In a method for predicting a learning rate in a GPU cluster equipped with a plurality of GPUs for simultaneous learning of a plurality of deep learning models,
The first time it takes for each model variable of the deep learning model to calculate the gradient value from the time when the data of the input data batch is input in one GPU and write it to the CPU memory, and each of the above A measuring step of measuring a second time taken to update the model variable in the CPU; And
Including; a learning time prediction step of predicting a learning time of the deep learning model using the first time and the second time,
The learning time prediction step,
A first prediction step of predicting a time from a time point at which the data is input for each of the model variables until a slope value of a corresponding model variable is written to the CPU memory based on the first time;
A calculation step of calculating a time taken to update the corresponding model variable in the CPU based on the second time;
A second prediction step of predicting a time taken to exchange the corresponding model variable and the slope value of the corresponding model variable between servers through a network;
A summation step of calculating a summation time for each model variable by summing the time predicted in the first prediction step, the time calculated in the calculation step, and the time predicted in the second prediction step for each of the model variables; And
Predicting a maximum value among the summation times for all model variables as the learning time;
Containing, a method for predicting the learning rate of a GPU-based distributed deep learning model.

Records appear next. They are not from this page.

Lemma upsert_keeps_has_row dt dn vid lang upd new (s : list Row)
    dt0 dn0 vid0 lang0 status :
  (forall r, key_of (upd r) = key_of r) ->
  (forall r, row_has_key dt0 dn0 vid0 lang0 r -> row_has_key dt dn vid lang r ->
             translation_status r = status ->
             translation_status (upd r) = status) ->
  has_row dt0 dn0 vid0 lang0 status s ->
  has_row dt0 dn0 vid0 lang0 status (upsert dt dn vid lang upd new s).
Proof.
  intros Hkey Hst (i & r & Hi & Hk & Hs).
  destruct (upsert_keeps_row dt dn vid lang upd new s i r Hi) as [H|[Hk' H]].
  - exists i, r. auto.
  - exists i, (upd r). split; [exact H|]. split.
    + apply row_has_key_key_of. rewrite Hkey.
      apply row_has_key_key_of. exact Hk.
    + apply Hst; assumption.
Qed.

Lemma upper_lower_char c :
  PyStr.upper_char (PyStr.lower_char c) = PyStr.upper_char c.
Proof. destruct c as [[] [] [] [] [] [] [] []]; reflexivity. Qed.

Lemma upper_lower s : PyStr.upper (PyStr.lower s) = PyStr.upper s.
Proof.
  unfold PyStr.lower, PyStr.upper.
  induction s as [|c s IH]; cbn [PyStr.map_chars]; [reflexivity|].
  rewrite upper_lower_char, IH. reflexivity.
Qed.

Lemma target_languages_of_codes st :
  target_languages_of (str_or (default_target_languages st) EmptyString)
  = PyStr.upper <$> configured_codes st.
Proof.
  unfold target_languages_of, configured_codes.
  change (map ?f ?l) with (f <$> l).
  rewrite <- list_fmap_compose. reflexivity.
Qed.

Lemma requests_for_targets api_key source_language tl fields :
  data_target_lang <$> requests_for api_key source_language tl fields
  = replicate (length fields) (PyStr.upper tl).
Proof.
  unfold requests_for.
  induction fields as [|fv fields IH]; [reflexivity|].
  rewrite !fmap_cons, IH. reflexivity.
Qed.

Lemma job_requests_targets api_key source_language codes fields :
  data_target_lang <$>
    job_requests api_key source_language (PyStr.upper <$> codes) fields
  = concat ((fun code => replicate (length fields) (PyStr.upper code))
              <$> codes).
Proof.
  unfold job_requests.
  induction codes as [|code codes IH]; [reflexivity|].
  rewrite !fmap_cons, !concat_cons, fmap_app, IH, requests_for_targets,
    upper_idem.
  reflexivity.
Qed.

(** ** The loop over the languages, whatever the client *)

Section AnyClient.
Variable E : Env.
Variable client : string -> string -> string -> string -> M json.

(** One turn of the loop never raises: what the [try] block raises, the
    [except] block handles. *)
Lemma translate_language_with_run dt dn api_key source_language vid fields
    tl w :
  translate_language_with E client dt dn api_key source_language vid fields
    tl w
  = (Ok tt,
     exec (translate_language_with E client dt dn api_key source_language vid
             fields tl) w).
Proof.
  unfold exec, translate_language_with, try_except.
  destruct (translate_language_try_with E client dt dn api_key source_language
              vid fields tl w) as [[[]|e] w1]; [reflexivity|].
  unfold translate_language_except, bind, log_error.
  rewrite update_translation_status_run. reflexivity.
Qed.

Lemma for_each_with_cons dt dn api_key source_language vid fields tl langs w :
  exec (for_each (tl :: langs)
          (translate_language_with E client dt dn api_key source_language vid
             fields)) w
  = exec (for_each langs
            (translate_language_with E client dt dn api_key source_language
               vid fields))
      (exec (translate_language_with E client dt dn api_key source_language
               vid fields tl) w).
Proof.
  unfold exec at 1. cbn [for_each]. unfold bind.
  rewrite translate_language_with_run. reflexivity.
Qed.
(** X4.  A conversation is marked [completed] only by a booking: when a
    turn of [handleUserMessage] (src/backend/serverv3.js, second server of
    part_003) takes a session that was not [completed] to [completed],
    the token was loaded, the calendar answered that the slot is free and
    created the event in that turn, and the reply is the confirmation
    with the link of that event; in serverv3.js all four fields are
    present. *)
Theorem completed_only_when_booked (w : world) (sessions : store)
    (user message : text) :
  stage (sessionOf sessions user) <> completed ->
  (let r := ServerV3.handleUserMessage w sessions user message in
   let s' := sessionOf r.1 user in
   stage s' = completed ->
   tokens w = true /\ allPresent s' /\
   exists ev,
     booked w ServerV3.summary
       (ServerV3.startEnd w (data s' !! "date") (data s' !! "time")
          (data s' !! "duration")) (data s' !! "email") ev /\
     r.2 = ServerV3.confirmation (data s' !! "date") (data s' !! "time")
             (data s' !! "email")
             (orElse (hangoutLink ev)
                (orElse (entryPointUri ev) (js "kein Link verfügbar")))) /\
  (let r := SmsLazy.handleUserMessage w sessions user message in
   let s' := sessionOf r.1 user in
   stage s' = completed ->
   tokens w = true /\
   exists ev,
     booked w SmsLazy.summary
       (SmsLazy.startEnd w (data s' !! "date") (data s' !! "time")
          (data s' !! "duration")) (data s' !! "email") ev /\
     r.2 = SmsLazy.confirmation (data s' !! "date") (data s' !! "time")
             (data s' !! "email")
             (orElse (hangoutLink ev)
                (orElse (entryPointUri ev) SmsLazy.noLink))).
Proof.
  intros Hs. split.
  - unfold ServerV3.handleUserMessage.
    destruct (tokens w) eqn:Ht; simpl; [|done].
    destruct (ServerV3.advance _ _ _) as [s1 r1] eqn:E; simpl.
    rewrite sessionOf_insert. intros Hs1. split; [done|].
    by apply (V3_advance_completed_inv _ _ _ _ _ E).
  - unfold SmsLazy.handleUserMessage.
    destruct (SmsLazy.advance _ _ _) as [s1 r1] eqn:E; simpl.
    rewrite sessionOf_insert. intros Hs1.
    by apply (Lazy_advance_completed_inv _ _ _ _ _ E).
Qed.

Lemma completed_only_when_booked_witness :
  let w := exampleWorld true (Some true) in
  let sessions : store := {[ user1 := mkSession creating exampleData ]} in
  tokens w = true /\ allPresent (mkSession completed exampleData).
Proof.
  intros w sessions.
  destruct (completed_only_when_booked w sessions user1 (js "ok")) as [H _].
  { vm_compute. intros E; discriminate E. }
  destruct H as (Ht & Hp & _); [vm_compute; reflexivity|].
  split; [exact Ht|exact Hp].
Defined.

(* ===================================================================== *)
(** ** The route that mails the confirmation (part_003, first server) *)
(* ===================================================================== *)

Section Mail.

Variable sendEmail : option value -> text -> text -> bool.

Lemma Mail_collect_not_completed w body lower s s' reply :
  SmsMail.collect w body lower s = Some (s', reply) ->
  stage s <> completed -> stage s' <> completed.
Proof.
  unfold SmsMail.collect. intros H Hs.
  destruct (stage s) eqn:Hst; try done;
    repeat case_match; simplify_eq; simpl; rewrite ?Hst; discriminate.
Qed.

Lemma Mail_advance_creating w s body :
  stage s = creating ->
  SmsMail.advance sendEmail w s body = Some (SmsMail.book sendEmail w s).
Proof.
  intros Hs. unfold SmsMail.advance, SmsMail.collect. rewrite Hs.
  by rewrite bool_decide_eq_true_2.
Qed.

Lemma Mail_book_mail_fails w s ev :
  tokens w = true ->
  booked w SmsMail.summary
    (SmsWebhook.startEnd w (data s !! "date") (data s !! "time")
       (data s !! "duration")) (data s !! "email") ev ->
  sendEmail (data s !! "email") SmsMail.mailSubject
    (SmsMail.mailText (data s !! "date") (data s !! "time")
       (orElse (hangoutLink ev) (orElse (entryPointUri ev) SmsMail.noLink)))
    = false ->
  SmsMail.book sendEmail w s = (s, SmsMail.createFailed, Some ev).
Proof.
  intros Ht (a & b & Hse & Hf & Hev) Hm. unfold SmsMail.book.
  by rewrite Ht, Hse, Hf, Hev, Hm.
Qed.

Lemma Mail_book_completed w s s' reply ev :
  SmsMail.book sendEmail w s = (s', reply, ev) ->
  stage s <> completed -> stage s' = completed ->
  tokens w = true /\
  exists e,
    ev = Some e /\
    booked w SmsMail.summary
      (SmsWebhook.startEnd w (data s' !! "date") (data s' !! "time")
         (data s' !! "duration")) (data s' !! "email") e /\
    sendEmail (data s' !! "email") SmsMail.mailSubject
      (SmsMail.mailText (data s' !! "date") (data s' !! "time")
         (orElse (hangoutLink e) (orElse (entryPointUri e) SmsMail.noLink)))
      = true.
Proof.
  unfold SmsMail.book. intros H Hs Hs'.
  destruct (tokens w) eqn:Ht; simpl in H; [|simplify_eq; congruence].
  split; [done|].
  destruct (SmsWebhook.startEnd _ _ _ _) as [[a b]|] eqn:Hse;
    [|simplify_eq; congruence].
  destruct (isSlotFree w a b) as [[]|] eqn:Hf;
    [|simplify_eq; simpl in *; congruence..].
  destruct (createEvent w _ a b _) as [e|] eqn:Hev;
    [|simplify_eq; congruence].
  destruct (sendEmail _ _ _) eqn:Hm; [|simplify_eq; congruence].
  simplify_eq. simpl. exists e. split; [done|]. split; [|done].
  exists a, b. done.
Qed.

End Mail.
(** ** [sync.Mutex] for [logLock] *)

Definition Lock : Go unit :=
  fun w => if logLock w then (Blocked, w) else (Ret tt, set_logLock true w).

(** Every [Unlock] of the package is deferred right after a [Lock] that
    returned, so the mutex is held when it runs. *)
Definition Unlock : World -> World := set_logLock false.

(** ** Sink calls *)

Definition ErrClosed : string := "file already closed".
Definition ErrInvalid : string := "invalid argument".

(** [w.Write(data)]: the error is [None] on success. *)
Definition Write (h : Handle) (data : string) : Go (option string) :=
  fun w =>
    let w1 := emit (EvWrite h data) w in
    match sinks w !! h with
    | None => (Ret (Some ErrInvalid), w1)
    | Some s =>
        if closed s then (Ret (Some ErrClosed), w1)
        else (Ret None,
              set_sinks (insert h (mkSink (sink_name s) (content s +:+ data)
                                          false (closeErr s))) w1)
    end.

(** [c.Close()] *)
Definition sink_Close (h : Handle) : Go (option string) :=
  fun w =>
    let w1 := emit (EvClose h) w in
    match sinks w !! h with
    | None => (Ret (Some ErrInvalid), w1)
    | Some s =>
        if closed s then (Ret (Some ErrClosed), w1)
        else (Ret (closeErr s),
              set_sinks (insert h (mkSink (sink_name s) (content s)
                                          true (closeErr s))) w1)
    end.

Definition os_Exit {A} (code : Z) : Go A := fun w => (Exit code, w).

(** ** Calls into [log] and [os] that touch the world *)

(** [l.Output(calldepth, s)]: one [Write] of the whole entry. *)
Definition log_Output (l : log.Logger) (calldepth : Z) (s : string)
    (env : Env) : Go (option string) :=
  Write (log.out l) (log.entry l calldepth s env).

(** the package-level logger of [log] *)
Definition log_std : log.Logger := log.New Stderr "" log.LstdFlags.

(** [log.Fatalln(v...)] *)
Definition log_Fatalln {A} (v : list fmt.value) (env : Env) : Go A :=
  log_Output log_std 2 (fmt.Sprintln v) env ;; os_Exit 1.

(** Open flags and their values on Linux. *)
Definition O_RDONLY : Z := 0.
Definition O_WRONLY : Z := 1.
Definition O_RDWR : Z := 2.
Definition O_CREATE : Z := 64.
Definition O_EXCL : Z := 128.
Definition O_TRUNC : Z := 512.
Definition O_APPEND : Z := 1024.
Lemma checked_merge_fields (files : list file) :
  (forall versionFile,
     findFile files "definition/version.json" = Some versionFile ->
     fieldOf (EnhancedPBIRParser.reportData
                (EnhancedPBIRParser.parseReportStructure validate files
                   EnhancedPBIRParser.initial)) "version"
     = checkedField (checkedRoot validate files) "version"
         (dataOf validate "versionMetadata" versionFile))
  /\ (forall extensionsFile,
        findFile files "definition/reportExtensions.json" = Some extensionsFile ->
        fieldOf (EnhancedPBIRParser.reportData
                   (EnhancedPBIRParser.parseReportStructure validate files
                      EnhancedPBIRParser.initial)) "extensions"
        = checkedField (checkedRoot validate files) "extensions"
            (dataOf validate "reportExtension" extensionsFile))
  /\ (truthy (checkedRoot validate files) = false ->
      EnhancedPBIRParser.reportData
        (EnhancedPBIRParser.parseReportStructure validate files
           EnhancedPBIRParser.initial)
      = checkedRoot validate files).
Proof.
  rewrite checked_merge_record. cbn zeta. unfold checkedField.
  set (root := checkedRoot validate files).
  split; [|split].
  - intros versionFile ->.
    set (vd := dataOf validate "versionMetadata" versionFile).
    destruct (truthy root) eqn:T; cbn [andb];
      [destruct (truthy vd) eqn:V|];
      destruct (findFile files "definition/reportExtensions.json") as [e|];
      cbn [truthy EnhancedPBIRParser.withField andb];
      rewrite ?T; cbn [andb];
      try destruct (truthy (dataOf validate "reportExtension" e));
      unfold EnhancedPBIRParser.withField;
      rewrite ?fieldOf_withField; reflexivity.
  - intros extensionsFile ->.
    set (ed := dataOf validate "reportExtension" extensionsFile).
    destruct (truthy root) eqn:T; cbn [andb];
      destruct (findFile files "definition/version.json") as [v|];
      try destruct (truthy (dataOf validate "versionMetadata" v));
      cbn [truthy EnhancedPBIRParser.withField andb];
      rewrite ?T; cbn [andb];
      try destruct (truthy ed);
      unfold EnhancedPBIRParser.withField;
      rewrite ?fieldOf_withField; reflexivity.
  - intros T. rewrite T. cbn [andb].
    destruct (findFile files "definition/version.json");
      destruct (findFile files "definition/reportExtensions.json");
      rewrite ?T; reflexivity.
Qed.
(* ------------------------------------------------------------------ *)
(** *** The promise inside the sleeper *)

(** X24. Whatever the timer and the signal do after the executor has run, and
    in whatever order: the promise settles on the first event and stays
    as that event made it, and from then on the timer is cleared, the
    listener is removed, and the list of clean-ups is empty.  Until then
    both are in place. *)
Theorem sleeper_settles_once (waitMs : Z) (evs : list Sleeper.Event) :
  let x := fold_left Sleeper.step evs (Sleeper.executor waitMs true) in
  match evs with
  | [] =>
      Sleeper.settled x = None
      /\ Sleeper.timer x = Some waitMs
      /\ Sleeper.listener x = true
  | ev :: _ =>
      Sleeper.settled x = Some (Sleeper.outcome ev)
      /\ Sleeper.done x = true
      /\ Sleeper.timer x = None
      /\ Sleeper.listener x = false
      /\ Sleeper.cleanups x = []
  end.
Proof.
  destruct evs as [|ev evs]; [cbn; auto|].
  cbv zeta. cbn [fold_left].
  set (x1 := Sleeper.step (Sleeper.executor waitMs true) ev).
  assert (Sleeper.settled x1 = Some (Sleeper.outcome ev)
          /\ Sleeper.done x1 = true
          /\ Sleeper.timer x1 = None
          /\ Sleeper.listener x1 = false
          /\ Sleeper.cleanups x1 = []) as H1
      by (destruct ev; cbn; auto).
  clearbody x1. revert x1 H1.
  induction evs as [|ev' evs IH]; intros x1 H1; [exact H1|].
  cbn [fold_left]. apply IH.
  destruct H1 as (Hs & Hd & Ht & Hl & Hc).
  destruct ev'; unfold Sleeper.step; rewrite ?Ht, ?Hl; auto.
Qed.
Lemma HasSuffix_spec (s suffix : string) :
  HasSuffix s suffix = true ↔ ∃ p, s = p +:+ suffix.
Proof.
  unfold HasSuffix. rewrite andb_true_iff, Nat.leb_le, String.eqb_eq. split.
  - intros [Hlen Hsub].
    exists (String.substring 0 (String.length s - String.length suffix) s).
    pose proof (substring_split s (String.length s - String.length suffix))
      as Hsplit.
    replace (String.length s - (String.length s - String.length suffix))
      with (String.length suffix) in Hsplit by lia.
    rewrite Hsub in Hsplit. apply Hsplit. lia.
  - intros [p ->]. rewrite length_append. split; [lia |].
    replace (String.length p + String.length suffix - String.length suffix)
      with (String.length p) by lia.
    apply substring_append.
Qed.

(** ** Type filter *)

Lemma ownedByPackage_spec (refs : list OwnerReference) :
  ownedByPackage refs = true
  ↔ ∃ ref, In ref refs ∧ refAPIVersion ref = "pkg.crossplane.io/v1".
Proof.
  induction refs as [|ref refs IH]; simpl.
  - split; [discriminate | intros (? & [] & _)].
  - destruct (String.eqb_spec (refAPIVersion ref) "pkg.crossplane.io/v1")
      as [Heq | Hne].
    + split; [| reflexivity]. intros _. exists ref. auto.
    + rewrite IH. split.
      * intros (r & Hin & Hr). exists r. auto.
      * intros (r & [-> | Hin] & Hr); [contradiction | eauto].
Qed.

(** The three cases of the specification: a foreign name without owners is
    left out; a name in the reserved domain is taken; so is a foreign name
    owned by a package. *)
Example shouldExport_cases :
  shouldExport crdComposites = false
  ∧ shouldExport crdCompositions = true
  ∧ shouldExport crdBuckets = true.
Proof. repeat split. Qed.

(** C1, as amended. [shouldExport] returns true exactly when some owner
    reference has the apiVersion "pkg.crossplane.io/v1" (the package group
    at version v1, compared as a whole string) or the name ends in
    ".crossplane.io", and false otherwise; being a function from the
    definition to a boolean it has no effect. Every type it accepts is in
    scope in the sense of the specification. *)
Theorem shouldExport_iff (in_ : CustomResourceDefinition) :
  let owned := ∃ ref, In ref (GetOwnerReferences in_)
                      ∧ refAPIVersion ref = "pkg.crossplane.io/v1" in
  let suffixed := ∃ p, GetName in_ = p +:+ ".crossplane.io" in
  (shouldExport in_ = true ↔ owned ∨ suffixed)
  ∧ (shouldExport in_ = false ↔ ¬ (owned ∨ suffixed))
  ∧ (shouldExport in_ = true → spec_inScope in_).
Proof.
  intros owned suffixed.
  assert (Hiff : shouldExport in_ = true ↔ owned ∨ suffixed).
  { unfold shouldExport, owned, suffixed.
    rewrite <- ownedByPackage_spec, <- HasSuffix_spec.
    destruct (ownedByPackage (GetOwnerReferences in_)); intuition congruence. }
  split; [exact Hiff |]. split.
  - rewrite <- Hiff. destruct (shouldExport in_); intuition congruence.
  - intros H. apply Hiff in H as [(ref & Hin & Hv) | Hs].
    + left. exists ref. split; [exact Hin |]. now rewrite Hv.
    + right. exact Hs.
Qed.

The method of claim 1, wherein the measuring step,
A method for predicting a learning speed of a GPU-based distributed deep learning model, measuring the first time while increasing the size of the input data batch by two times starting from 1.

The method of claim 2, wherein the measuring step,
A method for predicting the learning speed of a GPU-based distributed deep learning model, predicting the first time for an input data batch having an arbitrary size by linear fitting a section between a plurality of measured first times.

The method of claim 1,
The time predicted in the second prediction step is determined by the following equation, a method for predicting a learning rate of a GPU-based distributed deep learning model.
<Equation>
2*S*(n-1)*(1+c*H_{n-1})/(n*W),
However, n is the number of servers in which the plurality of GPUs are distributed, W is the network bandwidth between the servers, S is the size of the corresponding model variable, and H_{n-1} is the n-1th harmonic. number), c is the correction constant.

The method of claim 4,
When the difference between the learning time and the actual learning time exceeds a preset threshold, a correction step of correcting the correction constant with another correction constant; further comprising, a method for predicting a learning rate of a GPU-based distributed deep learning model .

A computer-readable recording medium storing a program for executing the method of claim 1 on a computer.